** What the task requires **
Below are lines of data, and only some are wanted. Please repeat exactly those from the line that has "unfold slice. rewrite <- drop_drop." through the line that has "Lemma slice_splice p".

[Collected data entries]
Lemma swrap_wrap w z : 0 < w → swrap w (wrap w z) = swrap w z.
Proof.
  intros. unfold swrap, wrap. rewrite Zplus_mod_idemp_l. done.
Qed.

Lemma sint_spec {St} `{OverflowMode} w z (s : St) : 0 < w → wraps = true ∨ in_s w z →
  sint w z s = Ret (swrap w z) s.
Proof.
  intros Hw Hz. unfold sint. case_bool_decide.
  - by rewrite swrap_small.
  - destruct Hz as [->|]; done.
Qed.

Lemma in_u_s w z : in_u (w - 1) z → in_s w z.
Proof. unfold in_u, in_s. lia. Qed.

Lemma swrap_add_pow w z k : 0 < w → swrap w (z + k * 2 ^ w) = swrap w z.
Proof.
  intros. unfold swrap, wrap.
  replace (z + k * 2 ^ w + 2 ^ (w - 1)) with (z + 2 ^ (w - 1) + k * 2 ^ w) by lia.
  by rewrite Z_mod_plus_full.
Qed.

(** A [w]-bit integer has no bit from [w] on. *)
Lemma testbit_above w a i : in_u w a → w ≤ i → Z.testbit a i = false.
Proof.
  intros Ha Hi. destruct (decide (a = 0)) as [->|]; [apply Z.testbit_0_l|].
  unfold in_u in Ha. destruct (decide (0 ≤ w)); [|rewrite Z.pow_neg_r in Ha by lia; lia].
  apply Z.bits_above_log2; [lia|].
  apply Z.lt_le_trans with w; [apply Z.log2_lt_pow2; lia|lia].
Qed.

(** Exclusive or with a mask of ones is complement. *)
Lemma lxor_ones w a : 0 ≤ w → in_u w a → Z.lxor a (2 ^ w - 1) = 2 ^ w - 1 - a.
Proof.
  intros Hw Ha.
  assert (2 ^ w - 1 = Z.ones w) as -> by (rewrite Z.ones_equiv; lia).
  rewrite Z.sub_nocarry_ldiff; apply Z.bits_inj'; intros i Hi.
  - rewrite Z.lxor_spec, Z.ldiff_spec, Z.testbit_ones_nonneg by lia.
    destruct (Z.ltb_spec i w); [by destruct (Z.testbit a i)|].
    by rewrite (testbit_above w a).
  - rewrite Z.ldiff_spec, Z.testbit_0_l, Z.testbit_ones_nonneg by lia.
    destruct (Z.ltb_spec i w); simpl; [by rewrite andb_false_r|].
    by rewrite (testbit_above w a).
Qed.

(** Disjoint bits add. *)
Lemma lor_shiftl_add a b i : 0 ≤ i → in_u i a → Z.lor a (Z.shiftl b i) = a + b * 2 ^ i.
Proof.
  intros Hi Ha. rewrite <- Z.shiftl_mul_pow2 by done.
  assert (Z.land a (Z.shiftl b i) = 0) as Hland.
  { apply Z.bits_inj'. intros k Hk. rewrite Z.land_spec, Z.testbit_0_l.
    destruct (decide (k < i)); [rewrite Z.shiftl_spec_low by lia; by rewrite andb_false_r|].
    by rewrite (testbit_above i a) by (done || lia). }
  by rewrite <- Z.lxor_lor, <- Z.add_nocarry_lxor.
Qed.

Lemma wrap_swrap w z : 0 < w → wrap w (swrap w z) = wrap w z.
Proof.
  intros. unfold swrap, wrap. rewrite Zminus_mod_idemp_l. f_equal; lia.
Qed.
End machine_ints.

(** ** Bytes *)

Abbreviation bytes := (list byte).

#[export] Instance byte_eq_dec : EqDecision Init.Byte.byte := Byte.byte_eq_dec.
#[export] Instance byte_countable : countable.Countable Init.Byte.byte.
Proof.
  refine (countable.inj_countable byte.unsigned (λ z, Some (byte.of_Z z)) _). intros b. by rewrite byte.of_Z_unsigned.
Defined.

(** The bytes of a string literal. *)
Definition bs (s : String.string) : bytes := String.list_byte_of_string s.
Arguments bs s%_string.

(** The value of a byte as [unsigned char], and as [signed char]. *)
Abbreviation uchar := byte.unsigned.
Definition schar (b : byte) : Z := swrap 8 (uchar b).

Lemma uchar_range b : (0 ≤ uchar b < 256)%Z.
Proof. apply byte.unsigned_range. Qed.

Lemma uchar_of_Z z : uchar (byte.of_Z z) = u8 z.
Proof. apply byte.unsigned_of_Z. Qed.

(** ** Little-endian object representation *)

(** [bswap n v]: the [n]-byte integer whose bytes are those of [v] reversed. *)
Definition bswap (n : nat) (v : Z) : Z := le_combine (rev (le_split n v)).

Lemma bswap_split n v : le_split n (bswap n v) = rev (le_split n v).
Proof.
  unfold bswap. rewrite <- (split_le_combine (rev (le_split n v))) at 2.
  by rewrite length_rev, length_le_split.
Qed.

Lemma le_split_wrap n v : le_split n (wrap (8 * Z.of_nat n) v) = le_split n v.
Proof. unfold wrap. rewrite Z.mul_comm. symmetry. apply le_split_mod. Qed.

Lemma le_combine_split_wrap n v : le_combine (le_split n v) = wrap (8 * Z.of_nat n) v.
Proof. rewrite le_combine_split. unfold wrap. do 2 f_equal. lia. Qed.

Lemma bswap_bswap n v : bswap n (bswap n v) = wrap (8 * Z.of_nat n) v.
Proof.
  unfold bswap at 1. rewrite bswap_split, rev_involutive.
  apply le_combine_split_wrap.
Qed.

(** ** Overwriting a slice of a list *)

(** [splice p d l]: [l] with the elements from [p] on overwritten by [d], as
    [memcpy(l + p, d, |d|)] leaves it. *)
Definition splice {A} (p : nat) (d l : list A) : list A :=
  take p l ++ d ++ drop (p + length d) l.

Definition slice {A} (p n : nat) (l : list A) : list A := take n (drop p l).

Section splice.
Context {A : Type}.
Implicit Types (d l : list A) (p n : nat).

Lemma length_splice p d l : p + length d ≤ length l → length (splice p d l) = length l.
Proof. intros. unfold splice. rewrite !length_app, length_take, length_drop. lia. Qed.

Lemma lookup_splice p d l k : p + length d ≤ length l →
  splice p d l !! k = if decide (p ≤ k < p + length d) then d !! (k - p) else l !! k.
Proof.
  intros Hle. unfold splice.
  assert (length (take p l) = p) as Htk by (rewrite length_take; lia).
  destruct (decide (k < p)).
  { rewrite decide_False by lia. rewrite lookup_app_l by lia.
    by apply lookup_take_lt. }
  rewrite lookup_app_r, Htk by lia.
  destruct (decide (k < p + length d)).
  { rewrite decide_True by lia. by rewrite lookup_app_l by lia. }
  rewrite decide_False, lookup_app_r, lookup_drop by lia. f_equal; lia.
Qed.

Lemma splice_nil p l : p ≤ length l → splice p [] l = l.
Proof. intros. unfold splice. simpl. rewrite Nat.add_0_r. apply take_drop. Qed.

(** Two adjacent writes are one. *)
Lemma splice_splice p d1 d2 l : p ≤ length l →
  splice (p + length d1) d2 (splice p d1 l) = splice p (d1 ++ d2) l.
Proof.
  intros Hle. unfold splice.
  assert (length (take p l) = p) as Htk by (rewrite length_take; lia).
  rewrite (app_assoc (take p l) d1), take_app_length' by (rewrite length_app; lia).
  rewrite <- drop_drop, drop_app_length' by (rewrite length_app; lia).
  rewrite drop_drop, length_app, <- !app_assoc, Nat.add_assoc. done.
Qed.

Lemma length_slice p n l : p + n ≤ length l → length (slice p n l) = n.
Proof. intros. unfold slice. rewrite length_take, length_drop. lia. Qed.

Lemma lookup_slice p n l k : k < n → slice p n l !! k = l !! (p + k).
Proof. intros. unfold slice. rewrite lookup_take_lt by done. apply lookup_drop. Qed.

Lemma slice_app p n m l : slice p n l ++ slice (p + n) m l = slice p (n + m) l.
Proof.
  unfold slice. rewrite <- drop_drop.
  rewrite <- (take_drop n (take (n + m) (drop p l))).
  rewrite take_take, skipn_firstn_comm.
  do 2 f_equal; [lia|f_equal; lia].
Qed.

Lemma slice_0 p l : slice p 0 l = [].
Proof. done. Qed.

Lemma slice_all l : slice 0 (length l) l = l.
Proof. unfold slice. by rewrite drop_0, firstn_all. Qed.

(** Reading back what was just written. *)
Lemma slice_splice p d l : p + length d ≤ length l →
  slice p (length d) (splice p d l) = d.
Proof.
  intros. unfold slice, splice.
  assert (length (take p l) = p) as Htk by (rewrite length_take; lia).
  rewrite drop_app_length' by done. by rewrite take_app_length.
Qed.
End splice.

(** ** Differences of [size_t] values *)

(** [a - b] on [size_t]: the value wraps around when [b] is the larger. *)
Definition sz_sub (a b : nat) : Z :=
  if b <=? a then Z.of_nat (a - b) else (2 ^ 64 - Z.of_nat (b - a))%Z.

Lemma sz_sub_le a b : b ≤ a → sz_sub a b = Z.of_nat (a - b).
Proof. intros. unfold sz_sub. by rewrite (proj2 (Nat.leb_le b a)). Qed.

(** Dereferencing a pointer that may be null. *)
Definition deref {St A} (o : option A) : M St A :=
  match o with Some a => mret a | None => undef null_deref end.

(** [memcpy] into the block [dst] at [off], and out of it: [None] when the
    access leaves the block. *)
Definition memcpy_to (dst : bytes) (off : nat) (src : bytes) : option bytes :=
  if off + length src <=? length dst then Some (splice off src dst) else None.
Definition memcpy_from (src : bytes) (off n : nat) : option bytes :=
  if off + n <=? length src then Some (slice off n src) else None.

Lemma memcpy_to_Some dst off src :
  off + length src ≤ length dst → memcpy_to dst off src = Some (splice off src dst).
Proof. intros. unfold memcpy_to. by rewrite (proj2 (Nat.leb_le _ _)). Qed.

Lemma memcpy_from_Some src off n :
  off + n ≤ length src → memcpy_from src off n = Some (slice off n src).
Proof. intros. unfold memcpy_from. by rewrite (proj2 (Nat.leb_le _ _)). Qed.

(** Overwriting a prefix-delimited part of a list, then cutting it at the new end. *)
Lemma take_splice_app {A} (p s : nat) (d l junk : list A) :
  p ≤ s → s ≤ length l → p + length d ≤ length (l ++ junk) →
  take (s `max` (p + length d)) (splice p d (l ++ junk)) = splice p d (take s l).
Proof.
  rewrite length_app. intros Hp Hs Hd. apply list_eq. intros k.
  assert (length (splice p d (take s l)) = s `max` (p + length d)) as Hlen.
  { unfold splice. rewrite !length_app, length_take, length_drop, length_take. lia. }
  destruct (decide (k < s `max` (p + length d))).
  2:{ rewrite !lookup_ge_None_2; [done|lia|]. rewrite length_take. lia. }
  rewrite lookup_take_lt by done. unfold splice.
  assert (length (take p (l ++ junk)) = p) by (rewrite length_take, length_app; lia).
  assert (length (take p (take s l)) = p) by (rewrite !length_take; lia).
  destruct (decide (k < p)).
  { rewrite !lookup_app_l by lia. rewrite !lookup_take_lt by lia.
    by rewrite lookup_app_l by lia. }
  rewrite !(lookup_app_r (take p _)) by lia.
  destruct (decide (k < p + length d)).
  { rewrite !lookup_app_l by lia. f_equal. lia. }
  rewrite !(lookup_app_r d) by lia.
  rewrite !lookup_drop. rewrite lookup_take_lt, lookup_app_l by lia.
  f_equal. lia.
Qed.

Lemma slice_take {A} (p n s : nat) (l : list A) : p + n ≤ s → slice p n (take s l) = slice p n l.
Proof.
  intros. unfold slice. rewrite skipn_firstn_comm, take_take. f_equal. lia.
Qed.

(** [tmp[i++] = b] on an array of [cap] bytes that holds [tmp] so far. *)
Definition push {St} (cap : nat) (tmp : bytes) (b : Z) : M St bytes :=
  if length tmp <? cap then mret (tmp ++ [byte.of_Z b]) else undef out_of_bounds.

Lemma push_spec {St} cap tmp b (s : St) :
  length tmp < cap → push cap tmp b s = Ret (tmp ++ [byte.of_Z b]) s.
Proof. intros. unfold push. by rewrite (proj2 (Nat.ltb_lt _ _)). Qed.

(** *** Bits as arithmetic *)

Lemma land_ones_mod (a w : Z) : (0 ≤ w)%Z → Z.land a (2 ^ w - 1) = (a mod 2 ^ w)%Z.
Proof.
  intros. rewrite <- Z.land_ones by done. by rewrite Z.ones_equiv, Z.sub_1_r.
Qed.

(** Shifting in the next [w]-bit digit. *)
Lemma lor_shift_in (p c w : Z) : (0 ≤ w)%Z → in_u w c → Z.lor (Z.shiftl p w) c = (p * 2 ^ w + c)%Z.
Proof. intros. rewrite Z.lor_comm, lor_shiftl_add by done. lia. Qed.

Lemma of_uchar_mod b z : (z mod 256)%Z = uchar b → byte.of_Z z = b.
Proof.
  intros Hz. rewrite <- (byte.of_Z_unsigned b), <- Hz. apply byte.unsigned_inj.
  rewrite !byte.unsigned_of_Z. unfold byte.wrap. by rewrite Z.mod_mod.
Qed.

** Solved exercise **
  unfold slice. rewrite <- drop_drop.
  rewrite <- (take_drop n (take (n + m) (drop p l))).
  rewrite take_take, skipn_firstn_comm.
  do 2 f_equal; [lia|f_equal; lia].
Qed.

Lemma slice_0 p l : slice p 0 l = [].
Proof. done. Qed.

Lemma slice_all l : slice 0 (length l) l = l.
Proof. unfold slice. by rewrite drop_0, firstn_all. Qed.

(** Reading back what was just written. *)
Lemma slice_splice p d l : p + length d ≤ length l →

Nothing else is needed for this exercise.